Subject: [xxx] alchemy challenge

Date: Sat 04/17/10 08:57 PM

 

Hi:

It has been erroneously reported that my "senior thesis paper" 1977 is "manipulative 'Psychology'." That's The Social Psychology of Character Assassination.

I wrote that paper because I felt that the paradigm of "attitude management" which Philip Zimbardo has advocated and orchestrated starting with the "Stanford Prison Experiment" was (and is) an attack on human rights. While I was writing that paper

  1.   I attended a meeting of the Network Against Psychiatric Assault and found that "torture denial" was an accommodation they adopted; much later I learned they had chosen not to make "opposition to the 'medical model'" (the advocacy against "torture denial") a principle of unity, saying it was "too hard to deal with."
  2.   I was given the opportunity to interview Christina Maslach, Zimbardo's wife, regarding why she had imposed a regime of "attitude management" on me, and I report (politely) in the article that she dissed me (politely) rather than engage the real issues. [Christina was the psych intern who had Zimbardo stop the Stanford Prison Experiment after 6 days.]
  3.   At the time I was writing that paper, I worked with an activist group that brought the Rosenbergs' children to speak in Berkeley. I did that because it is widely agreed that the persecution of the Rosenbergs is a classic case of socially sanctioned "character assassination," and I wanted to engage the question - as a client/survivor - from the viewpoint of "lived experience."

What has occurred in my activist life [since] is that the leading movement advocacies (not to name individuals) generally still practice an accommodation policy to "torture denial," and many have, in various ways, attacked and dissed me for "wanting to make money" by reminding them of their accountability for living by "torture denial." That attitude obtains still today, and ATTITUDE MANAGEMENT is not generally fought. Instead the client/survivor movement still does not directly challenge the pattern of discrimination where we are treated as "behavior objects" rather than people. :-(

That earlier post about my article has got it backwards and reflects the prevailing advocacy.

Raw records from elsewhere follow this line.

Section facts.
Variable poller : bool.
Variable max_consoles : Z.
Abbreviation step := (step poller max_consoles).
Abbreviation vt_reachable := (vt_reachable poller max_consoles).
Abbreviation run_steps := (run_steps poller max_consoles).

(** Adding watches changes only the threads and their table. *)
Record same_loop (m m' : CkVtMonitor) : Prop := {
  sl_active : active_num m' = active_num m;
  sl_queue : event_queue m' = event_queue m;
  sl_id : process_queue_id m' = process_queue_id m;
  sl_idle : idle_source m' = idle_source m;
  sl_main : main m' = main m;
  sl_kernel : kernel_active m' = kernel_active m;
  sl_emitted : emitted m' = emitted m;
  sl_keep : ∀ tid t, threads m !! tid = Some t → threads m' !! tid = Some t;
  sl_new : ∀ tid t, threads m' !! tid = Some t → threads m !! tid = None → t_pc t = T_wait;
  sl_changed : kernel_changed m = true → kernel_changed m' = true
}.

Lemma same_loop_refl m : same_loop m m.
Proof. split; try done; congruence. Qed.
Lemma same_loop_trans m1 m2 m3 : same_loop m1 m2 → same_loop m2 m3 → same_loop m1 m3.
Proof.
  intros [A1 A2 A3 A4 A5 A6 A7 A8 A9 A10] [B1 B2 B3 B4 B5 B6 B7 B8 B9 B10].
  split; try congruence; auto.
  intros tid t Ht Hn. destruct (threads m2 !! tid) as [t2|] eqn:E; [|by eapply B9].
  pose proof (B8 _ _ E) as E3. assert (t2 = t) as -> by congruence. by eapply A9.
Qed.

Lemma add_watch_same ok num m : same_loop m (add_missing_watch poller ok num m).
Proof.
  unfold add_missing_watch. destruct (vt_thread_hash m !! num); [apply same_loop_refl|].
  unfold vt_add_watch_unlocked. destruct (ok num); [|apply same_loop_refl].
  pose proof (is_fresh (dom (threads m))) as Hf%not_elem_of_dom.
  split; simpl; try done.
  - intros tid t Ht. rewrite lookup_insert_ne; [done|]. intros <-. congruence.
  - intros tid t. destruct (decide (tid = fresh (dom (threads m)))) as [->|Hne].
    + rewrite lookup_insert_eq. by intros [= <-].
    + rewrite lookup_insert_ne by done. congruence.
  - by intros ->.
Qed.

Lemma add_watches_from_same ok n i m : same_loop m (add_watches_from poller ok i n m).
Proof.
  revert i m. induction n as [|n IH]; intros i m; simpl; [apply same_loop_refl|].
  eapply same_loop_trans; [|apply IH].
  destruct (Z.eqb i (active_num m)); [apply same_loop_refl|apply add_watch_same].
Qed.

Lemma vt_add_watches_same ok m : same_loop m (vt_add_watches poller max_consoles ok m).
Proof.
  unfold vt_add_watches. destruct poller eqn:E; rewrite <- E;
    [apply add_watch_same|apply add_watches_from_same].
Qed.

Lemma at_pc_Some pc tid m t : at_pc pc tid m = Some t → threads m !! tid = Some t ∧ t_pc t = pc.
Proof. unfold at_pc. repeat case_match; naive_solver. Qed.

(** A thread that moves between states other than [T_schedule]. *)
Lemma some_scheduling_insert tid t t' m :
  threads m !! tid = Some t → t_pc t ≠ T_schedule →
  some_scheduling m → some_scheduling (set_thread tid t' m).
Proof.
  intros Ht Hpc (tid' & u & Hu & Hs). exists tid', u. split; [|done]. simpl.
  rewrite lookup_insert_ne; [done|]. intros <-. congruence.
Qed.

Lemma bind_Some {A B} (f : A → option B) (o : option A) b :
  (o ≫= f) = Some b → ∃ a, o = Some a ∧ f a = Some b.
Proof. destruct o; naive_solver. Qed.

Lemma vinv_step a0 l m m' : vinv a0 m → step l m = Some m' → vinv a0 m'.
Proof.
  intros [H1 H2 H3 H0 H4 H5 H6] Hs. destruct l as [n|tid|tid|tid|tid|tid| | |ok| |]; simpl in Hs.
  - simplify_eq. by split.
  - apply bind_Some in Hs as (t & [Ht Hpc]%at_pc_Some & Hs). unfold wake in Hs.
    destruct poller;
      [destruct (kernel_changed m)|destruct (kernel_active m =? t_num t)%Z]; simplify_eq;
      (split; simpl; try done; intros Hq; destruct (H4 Hq) as [|Hsch];
        [by left|right; eapply (some_scheduling_insert tid t _ m); [done|congruence|exact Hsch]]).
  - apply bind_Some in Hs as (t & [Ht Hpc]%at_pc_Some & Hs). simplify_eq.
    split; simpl; try done. intros Hq. destruct (H4 Hq) as [|Hsch]; [by left|right].
    eapply (some_scheduling_insert tid t _ m); [done|congruence|exact Hsch].
  - apply bind_Some in Hs as (t & [Ht Hpc]%at_pc_Some & Hs).
    destruct (main m) eqn:Hm; simplify_eq. split; simpl; rewrite ?Hm; try done.
    intros _. right. exists tid. eexists. simpl. rewrite lookup_insert_eq. done.
  - apply bind_Some in Hs as (t & [Ht Hpc]%at_pc_Some & Hs). simplify_eq.
    unfold schedule_process_queue. destruct (process_queue_id m) eqn:Hid.
    + split; simpl; try done; [by rewrite Hid|].
      intros Hq. destruct (proj1 H2 eq_refl) as [?|Hm]; [by left|]. by destruct (Hq (H1 Hm)).
    + assert (idle_source m = 0) as Hz.
      { destruct (idle_source m) as [|[|]]; [done| |lia]. assert (false = true) by (apply H2; by left). done. }
      assert (main m = M_loop) as Hm by (destruct (main m); try done; assert (false = true) by (apply H2; by right); done).
      split; simpl; rewrite ?Hz, ?Hm; try done.
      * by split; [left|].
      * by left.
      * by rewrite Hm in H6.
  - apply bind_Some in Hs as (t & [Ht Hpc]%at_pc_Some & Hs). simplify_eq.
    split; simpl; try done. intros Hq. destruct (H4 Hq) as [|(tid' & u & Hu & Hsu)]; [by left|right].
    exists tid', u. simpl. rewrite lookup_delete_ne; [done|]. intros <-. congruence.
  - unfold process_queue_drain in Hs. destruct (main m) eqn:Hm; try done.
    destruct (idle_source m) as [|[|n]] eqn:Hi; simplify_eq; [|lia]. split; simpl; try done; [|lia].
    split; [by right|]. intros _. apply H2. by left.
  - unfold change_active_num in Hs. destruct (main m) as [|[num|]| | |] eqn:Hm; try done;
      [destruct (Z.eqb_spec (active_num m) num)|]; simplify_eq;
      (assert (event_queue m = []) as Hq by by apply H1); split; simpl; try done;
      try (intros; congruence); try (split; [by right|intros _; apply H2; by right]);
      try (intros Hi; by apply H3 in Hi).
    split; [done|]. congruence.
  - destruct (main m) as [| |num| |] eqn:Hm; simplify_eq.
    destruct (vt_add_watches_same ok m) as [S1 S2 S3 S4 S5 S6 S7 S8 S9 S10].
    assert (event_queue m = []) as Hq by by apply H1.
    split; simpl; rewrite ?S1, ?S2, ?S3, ?S4, ?S7; try done.
    + split; [by right|intros _; apply H2; by right].
    + intros Hi. by apply H3 in Hi.
  - destruct (main m) as [| | |num|] eqn:Hm; simplify_eq.
    assert (event_queue m = []) as Hq by by apply H1. destruct H6 as [Ha Hf].
    split; simpl; try done.
    + split; [by right|intros _; apply H2; by right].
    + intros Hi. by apply H3 in Hi.
    + by apply no_repeat_app.
    + by rewrite final_app.
  - destruct (main m) eqn:Hm; simplify_eq.
    assert (event_queue m = []) as Hq by by apply H1.
    assert (idle_source m = 0) as Hi.
    { destruct (idle_source m) as [|[|]]; [done|by discriminate (H3 eq_refl)|lia]. }
    split; simpl; try done.
    rewrite Hi. split; [done|]. by intros [|].
Qed.
Lemma wp_remove_any s id w : seat_pre nothing w → session_live s (sess w) →
  session_id s (sess w) = Some id → (∀ o, sessions (seat w) !! id = Some o → o = s) →
  wp (ck_seat_remove_session s) (λ r w', moved w w' ∧ sessions (seat w') = delete id (sessions (seat w)) ∧
    (∀ t, mentioned w' t → mentioned w t ∨ t = s) ∧ ∀ t, session_seat t (sess w') = session_seat t (sess w)) w.
Proof.
  intros Hp Hlive Hid Ho. pose proof Hp as [H1 H4 H5 H6 H7 H8].
  unfold ck_seat_remove_session. apply wp_bind, wp_gets. rewrite Hid.
  apply wp_bind, wp_in_seat. destruct (sessions (seat w) !! id) as [o|] eqn:Hin.
  2:{ apply wp_ret. split_and!; [by split|by rewrite delete_id| |done]. intros t Ht. by left. }
  assert (o = s) as -> by by apply Ho.
  apply wp_bind, wp_modify, wp_bind, wp_modify, wp_bind, wp_emit_seat, wp_bind, wp_gets,
    wp_bind, wp_emit_seat.
  match goal with |- wp _ _ ?v => set (w1 := v) end.
  assert (∀ t, on_seat w1 t ↔ t ≠ s ∧ on_seat w t) as Hon.
  { intros t. unfold on_seat. simpl. split.
    - intros [i [Hne Hi]%lookup_delete_Some]. split; [|eauto]. intros ->.
      destruct (H4 i s Hi). congruence.
    - intros [Hne [i Hi]]. exists i. rewrite lookup_delete_ne; [done|]. intros ->. congruence. }
  apply wp_bind. eapply wp_mono.
  { apply (wp_maybe_update (holds (Some s))). split; simpl; try done.
    - intros i t [_ Hi]%lookup_delete_Some. by apply H4.
    - intros t [Hne Ht]%list_elem_of_filter. apply Hon. split; [done|by apply H5].
    - intros t [Hne Ht]%Hon. rewrite H7 by done. unfold nothing, holds at 3.
      rewrite bool_decide_eq_false_2 by congruence. simpl. lia.
    - intros t Ht. rewrite Hon in Ht. destruct (decide (t = s)) as [->|Hne].
      + rewrite H7 by by exists id. unfold nothing, holds at 3. rewrite bool_decide_eq_true_2 by done.
        simpl. lia.
      + rewrite H8 by naive_solver. unfold nothing, holds at 3.
        rewrite bool_decide_eq_false_2 by congruence. simpl. lia. }
  intros [] w2 (Hp2 & F & Hon2). apply wp_bind, wp_add_ref, wp_ret. split_and!.
  - split; try apply F.
    + destruct Hp2 as [G1 G4 G5 G6 G7 G8].
      split; simpl; try done; intros t Ht; rewrite holds_ref; [rewrite G7|rewrite G8];
        try done; unfold nothing; lia.
    + intros Hc _. destruct (Hon2 Hc) as [Hs Ha]. split; [exact Hs|]. intros Hm.
      assert (marks w2) as Hm2 by (eapply marks_activated; [|exact Ha]; exact Hm). exact Hm2.
  - exact (fr_table _ _ F).
  - intros t Ht. assert (mentioned w1 t) as Ht1 by by apply (fr_sent _ _ F).
    eapply (mentioned_app w w1) in Ht1; [|simpl; rewrite <- app_assoc; reflexivity].
    destruct Ht1 as [|Ht1]; [by left|right]. simpl in Ht1. set_solver.
  - exact (fr_where _ _ F).
Qed.

Lemma wp_remove_session s w : seat_inv w → removable s w →
  wp (ck_seat_remove_session s) (λ r w', keeps w w' ∧ ¬ on_seat w' s ∧
    (marks w → r = true → is_active s w' = false)) w.
Proof.
  intros Hi (Hlive & id & Hid & Ho).
  eapply wp_mono; [by apply (wp_remove_any s id); [apply Hi|..]|]. intros r w' (Hm & Ht & _).
  assert (¬ on_seat w' s) as Hgone.
  { intros [i Hin]. destruct (pv_table _ _ (mv_pre _ _ Hm) i s Hin) as [_ E].
    rewrite (sl_id _ _ (mv_like _ _ Hm)), Hid in E by done. simplify_eq. by rewrite Ht, lookup_delete_eq in Hin. }
  split; [by apply moved_keeps|]. split; [done|]. intros Hmarks _.
  destruct Hi as (_ & Hc & Hs). destruct (mv_synced _ _ Hm Hc Hs) as [Hs' Hm']. specialize (Hm' Hmarks).
  destruct (is_active s w') eqn:E; [|done]. unfold synced in Hs'. rewrite (Hm' s E) in Hs'.
  by apply session_of_device_on in Hs'.
Qed.

Lemma wlp_activated_cb n a w : seat_inv w → wlp (activated_cb n a) (λ _ w', kept w w') w.
Proof.
  intros Hi. unfold activated_cb. apply wlp_bind.
  apply (wlp_mono _ (λ _ w', kept w w')).
  - destruct (Z.eqb (a_num a) n), (context a) as [c|];
      try (by apply wlp_answer); by apply wp_wlp, wp_ret, kept_refl.
  - intros [] w1 H1. eapply wlp_mono; [apply wp_wlp, wp_disconnect, H1|].
    intros [] w2 H2. exact (kept_trans _ _ _ H1 H2).
Qed.

Lemma wlp_vt_changes n w : seat_inv w → wlp (vt_monitor_changes n) (λ _ w', keeps w w') w.
Proof.
  intros (Hp & Hc & Hs). unfold vt_monitor_changes. apply wlp_bind. unfold wlp at 1, prog_modify.
  apply wlp_bind. unfold wlp at 1, in_seat, prog_gets. rewrite decide_True by apply Hc.
  apply wlp_bind. unfold wlp at 1, prog_gets.
  match goal with |- wlp _ _ ?v => set (w1 := v) end.
  assert (seat_pre nothing w1) as Hp1 by (destruct Hp as [H1 H2 H3 H4 H5 H6]; by split).
  apply wlp_bind. eapply wlp_mono; [apply wp_wlp, (wp_refresh nothing w1 Hp1)|].
  intros [] w2 (Hp2 & Hs2 & Ha2).
  assert (keeps w w2) as H2.
  { split; [split_and!; [done| |done]|].
    { split; [rewrite (fr_kind _ _ (ac_frame _ _ _ Ha2)); apply Hc|rewrite (fr_vfd _ _ (ac_frame _ _ _ Ha2)); apply Hc]. }
    split; [apply Ha2|]. intros _ _ Hm. eapply marks_activated; [|exact Ha2].
    exact Hm. }
  apply (wlp_for_each _ (keeps w)); [|done]. intros a w3 _ H3.
  eapply wlp_mono; [apply wlp_activated_cb, H3|]. intros [] w4 H4.
  eapply keeps_trans; [exact H3|by apply kept_keeps].
Qed.

Lemma wlp_dbus_activate_session act call ssid w : seat_inv w →
  wlp (dbus_activate_session act call ssid) (λ _ w', kept w w') w.
Proof.
  intros Hi. unfold dbus_activate_session. apply wlp_bind.
  apply (wlp_mono _ (λ r w', w' = w ∧ ∀ s, r = Some s → on_seat w s)).
  { destruct ssid as [id|]; apply wp_wlp; [apply wp_in_seat|apply wp_ret; by split].
    split; [done|]. intros s Hs. by exists id. }
  intros r w0 [-> Hr]. apply wlp_bind. eapply wlp_mono; [by apply wp_wlp, wp_activate|].
  intros e w1 H1. apply (wlp_mono _ (λ _ w', kept w1 w')).
  - destruct e; apply wlp_answer, H1.
  - intros [] w2 H2. exact (kept_trans _ _ _ H1 H2).
Qed.

Lemma wlp_dbus_switch_to act call vtnr w : seat_inv w →
  wlp (dbus_switch_to act call vtnr) (λ _ w', kept w w') w.
Proof.
  intros Hi. unfold dbus_switch_to. apply wlp_bind.
  apply (wlp_mono _ (λ _ w', w' = w)).
  { apply wp_wlp. unfold find_session_by_vt. by apply wp_bind, wp_walk, wp_gets. }
  intros r w0 ->. destruct r as [s|].
  - apply wlp_bind. by apply wlp_dbus_activate_session.
  - apply wlp_bind. unfold wlp at 1, in_seat, prog_gets. case_decide; [|by apply wlp_answer].
    apply wlp_bind. unfold wlp at 1, prog_gets. case_match; by apply wlp_answer.
Qed.

Lemma wlp_activate_signal act s l r w : seat_inv w → on_seat w s →
  wlp (activate_signal act s l r) (λ _ w', kept w w') w.
Proof.
  revert r w. induction l as [|t l IH]; intros r w Hi Hon; simpl.
  - by apply wp_wlp, wp_ret, kept_refl.
  - case_decide; [|by apply IH]. apply wlp_bind.
    eapply wlp_mono; [apply wp_wlp, wp_activate; [done|by intros ? [= <-]]|].
    intros r1 w1 H1. eapply wlp_mono; [apply IH; [apply H1|]|].
    + unfold on_seat. by rewrite (kp_seat _ _ H1).
    + intros r2 w2 H2. exact (kept_trans _ _ _ H1 H2).
Qed.

Lemma activate_signal_none act s l r w : s ∉ l → activate_signal act s l r w = Some (r, w).
Proof.
  induction l as [|t l IH]; simpl; [done|]. rewrite not_elem_of_cons. intros [Hne Hl].
  rewrite decide_False by congruence. by apply IH.
Qed.

Lemma wlp_dbus_activate act s call w : seat_inv w → wlp (dbus_activate act s call) (λ _ w', kept w w') w.
Proof.
  intros Hi. unfold dbus_activate. apply wlp_bind. unfold wlp at 1, prog_gets. apply wlp_bind.
  apply (wlp_mono _ (λ _ w', kept w w')).
  - destruct (decide (s ∈ connected w)) as [Hs|Hs].
    + apply wlp_activate_signal; [done|]. by apply (pv_connected _ _ (proj1 Hi)).
    + unfold wlp. rewrite activate_signal_none by done. by apply kept_refl.
  - intros e w1 H1. apply (wlp_mono _ (λ _ w', kept w1 w')).
    + destruct e as [[]|]; try apply wlp_answer, H1. apply wp_wlp, wp_ret, kept_refl, H1.
    + intros [] w2 H2. exact (kept_trans _ _ _ H1 H2).
Qed.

I'm glad today that Vernon has risen to the occasion and is meaningfully challenging NAMI ("families don't abuse") and that there is developing a strong movement in the world of psychology "Ethical APA" challenging (first) the paradigm of "learned helplessness" for its use in interrogation torture.

And that that movement in psychology is now moving (second) to a "following phase" where finally "attitude management" is to be on the table and where we will be able, client/survivors and psychologists/clinicians to challenge the "social death sentence" torture process that oppresses us and puts at risk the advocates of "science of mind" due to the ALCHEMY, due to the pre-scientific character of their practice and the ethical implications stemming from there.